PROFILE

Camp Simcha has therapeutic effect on ill kids and siblings

CAMP Simcha chief executive Neville Goldschneider is absolutely brimming over with enthusiasm. He told me: “Camp Simcha becomes your life. It takes over your life. It’s so meaningful, so magical. It becomes a calling, not just me, but for all our staff and volunteers.”

The charity, which Neville joined in 2005, cares for sick Jewish children and their families from all over the UK.

Neville has been enthusiastic about helping kids since the days when he left school early to work for a medical and surgical supply company, while he was a leader at his local Jewish youth club.

He said: “I was so involved in my local Jewish youth club that I decided that maybe I could work at it professionally. That’s exactly what I did.”

Neville qualified as a mature student as a youth worker. He began his career at Liverpool’s Harold House, before moving back to London with wife Roz.

He then worked for the United Synagogue, the Association of Jewish Youth, which became part of UJIA, where for many years he trained youth workers in different Jewish organisations.

He gained a Master’s degree in management practice and became a United Synagogue asset manager.

His job was to sort things out when the US closed and amalgamated shuls — often a very contentious issue.

But Neville was the man for the job, soothing frayed tempers and gaining reconciliations.

He said: “It was a very big issue. The US owns all its assets.

“It has more than 60 synagogue buildings in different communities. I was managing those assets and was responsible for closing and opening shuls and renovating buildings.”

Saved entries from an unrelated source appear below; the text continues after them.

(* ===== verification/Utf8.v ===== *)
(** * Strings with byte offsets

    Where the source slices a [str] by byte offsets, the string stays the
    list of its characters and the offsets are computed from their UTF-8
    widths, so that a slice at a character boundary is a split of the list. *)

From S2P Require Import Prelude Text.

(** [char::len_utf8] *)
Definition utf8_width (c : N) : nat :=
  if (c <? 128)%N then 1%nat else if (c <? 2048)%N then 2%nat
  else if (c <? 65536)%N then 3%nat else 4%nat.

(** [str::len] *)
Fixpoint byte_len (s : Str) : nat :=
  match s with [] => O | c :: s' => (utf8_width c + byte_len s')%nat end.

(** [str::is_char_boundary] *)
Fixpoint is_char_boundary (s : Str) (i : nat) : bool :=
  match i, s with
  | O, _ => true
  | S _, [] => false
  | S _, c :: s' => (utf8_width c <=? i)%nat && is_char_boundary s' (i - utf8_width c)
  end.

(** [&s[..i]] and [&s[i..]], at a boundary [i]. *)
Fixpoint take_bytes (i : nat) (s : Str) : Str :=
  match i, s with
  | S _, c :: s' => c :: take_bytes (i - utf8_width c) s'
  | _, _ => []
  end.
Fixpoint drop_bytes (i : nat) (s : Str) : Str :=
  match i, s with
  | S _, c :: s' => drop_bytes (i - utf8_width c) s'
  | _, _ => s
  end.

Lemma utf8_width_bounds c : (1 ≤ utf8_width c ≤ 4)%nat.
Proof. unfold utf8_width. repeat case_match; lia. Qed.

Lemma byte_len_app s t : byte_len (s ++ t) = (byte_len s + byte_len t)%nat.
Proof. induction s as [|c s IH]; simpl; [done|]. rw IH. lia. Qed.

Lemma byte_len_length s : (length s ≤ byte_len s)%nat.
Proof. induction s as [|c s IH]; simpl; [done|]. pose proof (utf8_width_bounds c). lia. Qed.

Lemma take_drop_bytes i s : take_bytes i s ++ drop_bytes i s = s.
Proof.
  revert i. induction s as [|c s IH]; intros [|i]; simpl; try done. f_equal. apply IH.
Qed.

Lemma byte_len_take i s : is_char_boundary s i = true → byte_len (take_bytes i s) = i.
Proof.
  revert i. induction s as [|c s IH]; intros [|i] H; simpl in *; try done.
  apply andb_true_iff in H as [Hw H]. apply Nat.leb_le in Hw. rw (IH _ H). lia.
Qed.

Lemma byte_len_drop i s :
  is_char_boundary s i = true → byte_len (drop_bytes i s) = (byte_len s - i)%nat.
Proof.
  intros H. rw -{2}(take_drop_bytes i s) byte_len_app byte_len_take //. lia.
Qed.

Lemma boundary_len s : is_char_boundary s (byte_len s) = true.
Proof.
  induction s as [|c s IH]; [done|]. cbn [byte_len]. pose proof (utf8_width_bounds c).
  destruct (utf8_width c + byte_len s)%nat as [|n] eqn:E; [lia|]. cbn [is_char_boundary]. rw -E.
  rw (proj2 (Nat.leb_le _ _)); [|lia]. by replace (utf8_width c + byte_len s - utf8_width c)%nat with (byte_len s) by lia.
Qed.

Lemma boundary_le s i : is_char_boundary s i = true → (i ≤ byte_len s)%nat.
Proof.
  revert i. induction s as [|c s IH]; intros [|i] H; simpl in *; try done; [lia|].
  apply andb_true_iff in H as [Hw H]. apply IH in H. apply Nat.leb_le in Hw. lia.
Qed.

(** Every window of four offsets within the string has a boundary. *)
Lemma boundary_near s i :
  (i ≤ byte_len s)%nat → ∃ j, (j ≤ i)%nat ∧ (i ≤ j + 3)%nat ∧ is_char_boundary s j = true.
Proof.
  revert i. induction s as [|c s IH]; intros i Hi.
  - simpl in Hi. exists O. repeat split; lia.
  - cbn [byte_len] in Hi. pose proof (utf8_width_bounds c).
    destruct (decide (i < utf8_width c)%nat); [exists O; repeat split; lia|].
    destruct (IH (i - utf8_width c)%nat) as (j & ? & ? & Hj); [lia|].
    exists (utf8_width c + j)%nat. split; [lia|]. split; [lia|].
    destruct (utf8_width c + j)%nat as [|k] eqn:E; [lia|]. cbn [is_char_boundary]. rw -E.
    rw (proj2 (Nat.leb_le _ _)); [|lia]. by replace (utf8_width c + j - utf8_width c)%nat with j by lia.
Qed.

Lemma take_bytes_app p s : take_bytes (byte_len p) (p ++ s) = p.
Proof.
  induction p as [|c p IH]; simpl; [by destruct s|]. pose proof (utf8_width_bounds c).
  destruct (utf8_width c + byte_len p)%nat as [|n] eqn:E; [lia|]. cbn [take_bytes]. f_equal. rw -E Nat.add_sub' //.
Qed.

Lemma drop_bytes_app p s : drop_bytes (byte_len p) (p ++ s) = s.
Proof.
  induction p as [|c p IH]; simpl; [by destruct s|]. pose proof (utf8_width_bounds c).
  destruct (utf8_width c + byte_len p)%nat as [|n] eqn:E; [lia|]. cbn [drop_bytes]. rw -E Nat.add_sub' //.
Qed.

(** The boundaries are the places where the text can be split. *)
Lemma boundary_split s i : is_char_boundary s i = true ↔ ∃ p q, s = p ++ q ∧ byte_len p = i.
Proof.
  split.
  - intros H. exists (take_bytes i s), (drop_bytes i s). by rw take_drop_bytes byte_len_take.
  - intros (p & q & -> & <-). induction p as [|c p IH]; [by destruct q|]. cbn [byte_len app].
    pose proof (utf8_width_bounds c). destruct (utf8_width c + byte_len p)%nat as [|n] eqn:E; [lia|].
    cbn [is_char_boundary]. rw -E Nat.add_sub' IH (proj2 (Nat.leb_le _ _)) //. lia.
Qed.
Lemma deny_rule_always_wins_witness :
  ∃ r, r ∈ p_deny push_policy ∧
    Rule_matches r (str "bash") (match_target (str "bash") push_call) true = true ∧
    decide_call (mkToolPolicy AcceptEdits (p_deny push_policy) (p_allow push_policy) [])
      (str "bash") effects_process push_call
      = Deny (str "denied by permission rule `" ++ r_source r ++ str "`").
Proof.
  apply (deny_rule_always_wins push_policy (str "bash") effects_process push_call AcceptEdits
           (p_allow push_policy) []).
  eexists. split; [left|vm_compute; reflexivity].
Defined.

(** A call runs without a prompt exactly when no deny rule applies and it
    is cleared, by an allow rule or, with no ask rule applying, by the mode:
    the mode clears no permission change and no process, file changes only in
    accept-edits mode, and network access never. *)
Theorem runs_only_when_cleared `{JsonValue V} p name e (input : V) :
  decide_call p name e input = Allow ↔
  ¬ rule_applies (p_deny p) name input true ∧
  (rule_applies (p_allow p) name input false ∨
   (¬ rule_applies (p_ask p) name input false ∧ mode_clears (p_mode p) e)).
Proof.
  rw -(mode_default_Allow (p_mode p) (to_ascii_lowercase name) e).
  pose proof (decide_call_cases p name e input) as Hc. unfold rule_applies in *.
  destruct Hc as [(r & ? & ? & ->)|(Hd & [(Ha & ->)|(Ha & [(Hq & ->)|(Hq & ->)])])]; naive_solver.
Qed.

(** A call whose arguments hold no match target is treated as the
    narrower case on both sides: every deny rule for its tool refuses it,
    whatever its pattern, and only an allow rule without a pattern can clear
    it. *)
Theorem missing_target_fails_closed `{JsonValue V} p name e (input : V) :
  match_target (to_ascii_lowercase name) input = None →
  ((∃ r, r ∈ p_deny p ∧ r_tool r = to_ascii_lowercase name) →
     ∃ reason, decide_call p name e input = Deny reason) ∧
  (decide_call p name e input = Allow →
     (∃ r, r ∈ p_allow p ∧ r_tool r = to_ascii_lowercase name ∧ r_pattern r = None) ∨
     mode_clears (p_mode p) e).
Proof.
  intros Ht. pose proof (decide_call_cases p name e input) as Hc. unfold rule_applies in Hc.
  rw Ht in Hc. split.
  - intros (r & Hr & Hn).
    assert (Rule_matches r (to_ascii_lowercase name) None true = true).
    { unfold Rule_matches. rw bool_decide_eq_true_2 //=. by destruct (r_pattern r). }
    destruct Hc as [(r' & ? & ? & ->)|(Hd & _)]; [eauto|]. destruct Hd; eauto.
  - rw -(mode_default_Allow (p_mode p) (to_ascii_lowercase name) e).
    destruct Hc as [(r & ? & ? & ->)|(Hd & [(Ha & ->)|(Ha & [(Hq & ->)|(Hq & ->)])])];
      intros Heq; [done| |done|by right].
    left. destruct Ha as (r & Hr & Hm). exists r. unfold Rule_matches in Hm.
    case_bool_decide; [|done]. simpl in Hm. by destruct (r_pattern r).
Qed.

Lemma missing_target_fails_closed_witness :
  ∃ reason, decide_call (mkToolPolicy AcceptEdits [mkRule (str "subagent")
      (Some (Pattern_parse (str "planner:*"))) (str "subagent(planner:*)")] [] [])
    (str "Subagent") effects_read (bash_input (str "ls")) = Deny reason.
Proof.
  refine (proj1 (missing_target_fails_closed _ (str "Subagent") effects_read
            (bash_input (str "ls")) _) _); [vm_compute; reflexivity|].
  eexists. split; [left|vm_compute; reflexivity].
Defined.

(** C38: the glob matcher decides the denotation of globs, for commands (no
    separator) and for paths (single stars stop at the slash). *)
Theorem glob_match_correct kind pattern text :
  glob_match (separator kind) pattern text = true ↔ Glob (separator kind) pattern text.
Proof. apply glob_match_spec. Qed.
(* ===== verification/Truncation.v ===== *)
(** * Truncation of tool output ([src/tools.rs])

    [truncate_head] and [truncate_tail] cut a text to a number of lines and of
    bytes, and [HeadTruncatingLineWriter] does the former for lines that
    arrive one by one.  Offsets are byte offsets of UTF-8 text. *)

From S2P Require Import Prelude Text Utf8.

Inductive TruncatedBy := Lines | Bytes.
#[global] Instance TruncatedBy_eq_dec : EqDecision TruncatedBy.
Proof. solve_decision. Defined.

Record TruncationResult := mkTruncation {
  tr_content : Str;
  tr_truncated : bool;
  tr_truncated_by : option TruncatedBy;
  tr_total_lines : Z;
  tr_total_bytes : Z;
  tr_output_lines : Z;
  tr_output_bytes : Z;
  tr_last_line_partial : bool;
  tr_first_line_exceeds_limit : bool;
  tr_max_lines : Z;
  tr_max_bytes : Z;
}.

(** ** Bytes of text *)

(** [memchr(b'\n', ..)] and [memrchr(b'\n', ..)]: a line feed is a byte of its
    own, so the offset is that of the character. *)
Fixpoint memchr_nl (s : Str) : option nat :=
  match s with
  | [] => None
  | c :: s' => if (c =? c_nl)%N then Some O else (λ i, (utf8_width c + i)%nat) <$> memchr_nl s'
  end.
Fixpoint memrchr_nl (s : Str) : option nat :=
  match s with
  | [] => None
  | c :: s' =>
      match memrchr_nl s' with
      | Some i => Some (utf8_width c + i)%nat
      | None => if (c =? c_nl)%N then Some O else None
      end
  end.

(** [memchr_iter(b'\n', ..).count()] *)
Fixpoint count_nl (s : Str) : nat :=
  match s with [] => O | c :: s' => ((if (c =? c_nl)%N then 1 else 0) + count_nl s')%nat end.

Definition ends_with_nl (s : Str) : bool := ends_with s [c_nl].

Definition count_lines (s : Str) : nat :=
  if is_empty s then O else if ends_with_nl s then count_nl s else (count_nl s + 1)%nat.

(** [while i > lo && !s.is_char_boundary(i) { i -= 1 }] *)
Fixpoint back_to_boundary (s : Str) (lo i : nat) : nat :=
  match i with
  | O => O
  | S i' => if (lo <? i)%nat && negb (is_char_boundary s i) then back_to_boundary s lo i' else i
  end.

Definition utf8_prefix_len (s : Str) (max_bytes : nat) : nat :=
  back_to_boundary s 0 (Nat.min max_bytes (byte_len s)).

(** ** [truncate_head] *)

(** The loop over the lines: the count of lines and bytes to keep, why it
    stopped, and whether the last line is cut. *)
Fixpoint head_loop (fuel : nat) (content : Str) (max_lines : Z) (max_bytes line_count byte_count current_offset : nat)
    : nat * nat * option TruncatedBy * bool :=
  match fuel with
  | O => (line_count, byte_count, None, false)
  | S fuel' =>
      if negb (current_offset <? byte_len content)%nat then (line_count, byte_count, None, false)
      else if (max_lines <=? Z.of_nat line_count)%Z then (line_count, byte_count, Some Lines, false)
      else
        let next_newline := memchr_nl (drop_bytes current_offset content) in
        let line_end_without_nl := match next_newline with Some idx => current_offset + idx | None => byte_len content end%nat in
        let line_end_with_nl := match next_newline with Some idx => current_offset + idx + 1 | None => byte_len content end%nat in
        if (max_bytes <? line_end_without_nl)%nat then
          let byte_limit := Nat.min max_bytes (byte_len content) in
          if (byte_limit <? current_offset)%nat then (line_count, byte_count, Some Bytes, false)
          else
            let byte_limit := back_to_boundary content current_offset byte_limit in
            if (current_offset <? byte_limit)%nat then ((line_count + 1)%nat, byte_limit, Some Bytes, true)
            else (line_count, byte_count, Some Bytes, false)
        else if (max_bytes <? line_end_with_nl)%nat then
          if (current_offset <? line_end_without_nl)%nat then ((line_count + 1)%nat, line_end_without_nl, Some Bytes, false)
          else (line_count, byte_count, Some Bytes, false)
        else head_loop fuel' content max_lines max_bytes (line_count + 1)%nat line_end_with_nl line_end_with_nl
  end.

Definition truncate_head (content : Str) (max_lines : Z) (max_bytes : nat) : TruncationResult :=
  let total_bytes := byte_len content in
  let total_lines := count_lines content in
  let result text by_ output_lines output_bytes partial exceeds :=
    mkTruncation text (bool_decide (by_ ≠ None)) by_ (Z.of_nat total_lines) (Z.of_nat total_bytes)
      (Z.of_nat output_lines) (Z.of_nat output_bytes) partial exceeds max_lines (Z.of_nat max_bytes) in
  if max_lines =? 0 then result [] (if is_empty content then None else Some Lines) O O false false
  else if (max_bytes =? 0)%nat
  then result [] (if is_empty content then None else Some Bytes) O O false (negb (is_empty content))
  else if (Z.of_nat total_lines <=? max_lines) && (total_bytes <=? max_bytes)%nat
  then result content None total_lines total_bytes false false
  else
    let first_line_bytes := default (byte_len content) (memchr_nl content) in
    if (max_bytes <? first_line_bytes)%nat then
      let valid_bytes := back_to_boundary content 0 max_bytes in
      result (take_bytes valid_bytes content) (Some Bytes) (if (0 <? valid_bytes)%nat then 1 else 0)%nat valid_bytes true true
    else
      let '(line_count, byte_count, truncated_by, last_line_partial) :=
        head_loop (byte_len content) content max_lines max_bytes O O O in
      result (take_bytes byte_count content) truncated_by line_count byte_count last_line_partial false.

(** ** [truncate_tail] *)

(** [while start < bytes.len() && bytes[start] is a continuation byte]: the
    bytes that do not start a character are those off the boundaries. *)
Fixpoint on_to_boundary (fuel : nat) (s : Str) (start : nat) : nat :=
  match fuel with
  | O => start
  | S fuel' => if (start <? byte_len s)%nat && negb (is_char_boundary s start) then on_to_boundary fuel' s (start + 1) else start
  end.

Definition truncate_string_to_bytes_from_end (s : Str) (max_bytes : nat) : Str :=
  if (byte_len s <=? max_bytes)%nat then s
  else drop_bytes (on_to_boundary (byte_len s) s (byte_len s - max_bytes)) s.

Record TailState := mkTail {
  tl_line_count : nat;
  tl_byte_count : nat;
  tl_start_idx : nat;
  tl_partial_output : option Str;
  tl_truncated_by : option TruncatedBy;
  tl_last_line_partial : bool;
}.

Fixpoint tail_loop (fuel : nat) (content : Str) (max_lines : Z) (max_bytes search_limit line_count byte_count start_idx : nat) : TailState :=
  match fuel with
  | O => mkTail line_count byte_count start_idx None None false
  | S fuel' =>
      let prev_newline := memrchr_nl (take_bytes search_limit content) in
      let line_start := match prev_newline with Some idx => idx + 1 | None => O end%nat in
      let added_bytes := (start_idx - line_start)%nat in
      if (max_bytes <? byte_count + added_bytes)%nat then
        let remaining := (max_bytes - byte_count)%nat in
        let truncated_chunk :=
          if (0 <? remaining)%nat
          then truncate_string_to_bytes_from_end (take_bytes (start_idx - line_start) (drop_bytes line_start content)) remaining
          else [] in
        if is_empty truncated_chunk then mkTail line_count byte_count start_idx None (Some Bytes) false
        else mkTail line_count byte_count start_idx (Some truncated_chunk) (Some Bytes) (line_count =? 0)%nat
      else
        let line_count := (line_count + 1)%nat in
        let byte_count := (byte_count + added_bytes)%nat in
        let start_idx := line_start in
        if (max_lines <=? Z.of_nat line_count)%Z then mkTail line_count byte_count start_idx None (Some Lines) false
        else if (line_start =? 0)%nat then mkTail line_count byte_count start_idx None None false
        else tail_loop fuel' content max_lines max_bytes (line_start - 1) line_count byte_count start_idx
  end.

Definition truncate_tail (content : Str) (max_lines : Z) (max_bytes : nat) : TruncationResult :=
  let total_bytes := byte_len content in
  let total_lines := count_lines content in
  let result text by_ output_lines output_bytes partial :=
    mkTruncation text (bool_decide (by_ ≠ None)) by_ (Z.of_nat total_lines) (Z.of_nat total_bytes)
      (Z.of_nat output_lines) (Z.of_nat output_bytes) partial false max_lines (Z.of_nat max_bytes) in
  if max_lines =? 0 then result [] (if is_empty content then None else Some Lines) O O false
  else if (Z.of_nat total_lines <=? max_lines) && (total_bytes <=? max_bytes)%nat
  then result content None total_lines total_bytes false
  else
    let search_limit := if ends_with_nl content then (byte_len content - 1)%nat else byte_len content in
    let s := tail_loop (S (byte_len content)) content max_lines max_bytes search_limit O O (byte_len content) in
    let suffix := drop_bytes (tl_start_idx s) content in
    let '(output, line_count) :=
      match tl_partial_output s with
      | Some chunk => (chunk ++ suffix, count_lines (chunk ++ suffix))
      | None => (suffix, tl_line_count s)
      end in
    result output (tl_truncated_by s) line_count (byte_len output) (tl_last_line_partial s).

(** ** [HeadTruncatingLineWriter] *)

Record HeadTruncatingLineWriter := mkWriter {
  w_content : Str;
  w_max_bytes : nat;
  w_total_lines : Z;
  w_total_bytes : Z;
  w_output_lines : Z;
  w_truncated : bool;
  w_last_line_partial : bool;
  w_first_line_exceeds_limit : bool;
}.

Definition writer_new (max_bytes : nat) : HeadTruncatingLineWriter := mkWriter [] max_bytes 0 0 0 false false false.

Definition push_line (line : Str) (w : HeadTruncatingLineWriter) : HeadTruncatingLineWriter :=
  let line_index := w_total_lines w in
  let separator_len := if 0 <? line_index then 1%nat else O in
  let piece_bytes := sat_add usize_max (Z.of_nat separator_len) (Z.of_nat (byte_len line)) in
  let total_lines := sat_add usize_max (w_total_lines w) 1 in
  let total_bytes := sat_add usize_max (w_total_bytes w) piece_bytes in
  let w_with content output_lines truncated last_line_partial exceeds :=
    mkWriter content (w_max_bytes w) total_lines total_bytes output_lines truncated last_line_partial exceeds in
  if w_truncated w then
    w_with (w_content w) (w_output_lines w) true (w_last_line_partial w) (w_first_line_exceeds_limit w)
  else if (w_max_bytes w =? 0)%nat then
    w_with (w_content w) (w_output_lines w) true (w_last_line_partial w) ((line_index =? 0) && negb (is_empty line))
  else
    let remaining := (w_max_bytes w - byte_len (w_content w))%nat in
    if piece_bytes <=? Z.of_nat remaining then
      w_with (w_content w ++ (if (0 <? separator_len)%nat then [c_nl] else []) ++ line)
        (sat_add usize_max (w_output_lines w) 1) false (w_last_line_partial w) (w_first_line_exceeds_limit w)
    else
      let exceeds := w_first_line_exceeds_limit w || ((line_index =? 0) && (w_max_bytes w <? byte_len line)%nat) in
      if (0 <? separator_len)%nat && (remaining =? 0)%nat
      then w_with (w_content w) (w_output_lines w) true (w_last_line_partial w) exceeds
      else
        let content := w_content w ++ (if (0 <? separator_len)%nat then [c_nl] else []) in
        let line_budget := if (0 <? separator_len)%nat then (remaining - 1)%nat else remaining in
        let valid_bytes := utf8_prefix_len line line_budget in
        if (0 <? valid_bytes)%nat
        then w_with (content ++ take_bytes valid_bytes line) (sat_add usize_max (w_output_lines w) 1) true
               (valid_bytes <? byte_len line)%nat exceeds
        else w_with content (w_output_lines w) true (w_last_line_partial w) exceeds.

Definition finish (w : HeadTruncatingLineWriter) : TruncationResult :=
  mkTruncation (w_content w) (w_truncated w) (if w_truncated w then Some Bytes else None) (w_total_lines w)
    (w_total_bytes w) (w_output_lines w) (Z.of_nat (byte_len (w_content w))) (w_last_line_partial w)
    (w_first_line_exceeds_limit w) usize_max (Z.of_nat (w_max_bytes w)).

Definition write_lines (lines : list Str) (max_bytes : nat) : TruncationResult :=
  finish (foldl (λ w line, push_line line w) (writer_new max_bytes) lines).

(** ** What the results should be *)

(** The lines of a text, each with its line feed. *)
Fixpoint lines_of (s : Str) : list Str :=
  match s with
  | [] => []
  | c :: s' =>
      if (c =? c_nl)%N then [c] :: lines_of s'
      else match lines_of s' with l :: ls => (c :: l) :: ls | [] => [[c]] end
  end.

(** The longest prefix, or suffix, of whole characters in [m] bytes. *)
Fixpoint byte_prefix (m : nat) (s : Str) : Str :=
  match s with
  | [] => []
  | c :: s' => if (utf8_width c <=? m)%nat then c :: byte_prefix (m - utf8_width c) s' else []
  end.
Definition byte_suffix (m : nat) (s : Str) : Str := reverse (byte_prefix m (reverse s)).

He confessed: “I was not a property expert. My work was to liaise between local communities and the US headquarters to try and make sure that everyone understood together what we were trying to achieve, that was to maximise the use of shuls and to set in motion a whole range of different projects.”

He was happy in his job, but in 2004 he received a phone call from Meir Plancey.

The son of Glasgow-born Rabbi Alan Plancey had become close to an Israeli family while in yeshiva there.

His hosts, who invited him for Shabbat meals, had a little boy with a brain tumour. Meir befriended him.

He used to sleep with him in hospital and take him out for trips.

At one point, Meir took the boy to Camp Simcha for children with cancer in the American Catskills.

On his return, Meir was determined to set up a similar charity in this country to support Jewish children with cancer.

For 10 years Meir and his wife Rachely ran Camp Simcha UK from their London home, until he phoned Neville.

Meir knew about Neville’s professional background as the Goldschneiders lived in Borehamwood, Hertfordshire, where Meir’s father was the rabbi.

Camp Simcha UK has changed tremendously since Neville took over.

He told me: “Today, we don’t run a camp, although we do send children every summer to the camp in the Catskills.

“Today only a quarter of the sick children we help, have cancer.

“The other 75 per cent have a wide range of other serious medical conditions.

“I came into this job with the express intention of being able to help a lot more children.

“My job was to develop the charity in all its aspects to help a lot more children who were ill. We grew quickly.”

Camp Simcha trained young people aged 19-25 throughout the country to be big brother and sister volunteers. These youngsters support not only the sick child, but also their siblings, parents and even grandparents.

He said: “Our credo is that everyone is affected in the family.

“We work with everybody, all the children and their parents. We provide things like hospital transport, emergency food, counselling and support, parties and outings.”

He explained: “Children live much more in the moment than adults. Therefore we can make the promise of tomorrow’s treat more important than today’s treatment.

“Giving kids amazing times has a tremendously therapeutic effect, also on their siblings.”

Camp Simcha also provides family retreats, where, he said, “we provide fantastic programmes and the families get tremendous support from each other”.

In 2007, Camp Simcha started helping families in Manchester, under then family liaison officer Pearl Lopian.

They then branched out to Glasgow, Gateshead, Brighton, Norwich and “all kinds of places where we found children who were very seriously ill”, recruiting nearby volunteers, often Jewish students.

He added: “We provide support to Jewish families, regardless of Jewish observance or affiliation.”

Camp Simcha support goes from premature and sick babies to sick 18-years-olds. The service is totally confidential.

Neville reckons that the organisation supports around 1,200 individuals.

They give lifts to hospitals, where the volunteers arrive, laden with balloons and toys.

Neville said: “We reach more than 12,000 children a year around country. We give them to all the children in the wards.

“You can’t go into a hospital and say, ‘Put your hand up if you’re Jewish’. That would be a chillul Hashem. It has to be for all children.”

With no government funding, Camp Simcha has to raise all its revenue.

Neville said: “Every penny we raise from the community is absolutely vital. It all goes on providing services for families, for whom we make a real difference.

“I always feel so humble when people are so generous as to provide us with tsedaka (charity). We really have to make sure we use that money to make a real difference.

“We only employ the absolute minimum staff necessary and try to keep costs low. No-one’s giving money to fund offices. The money goes directly into services for families.”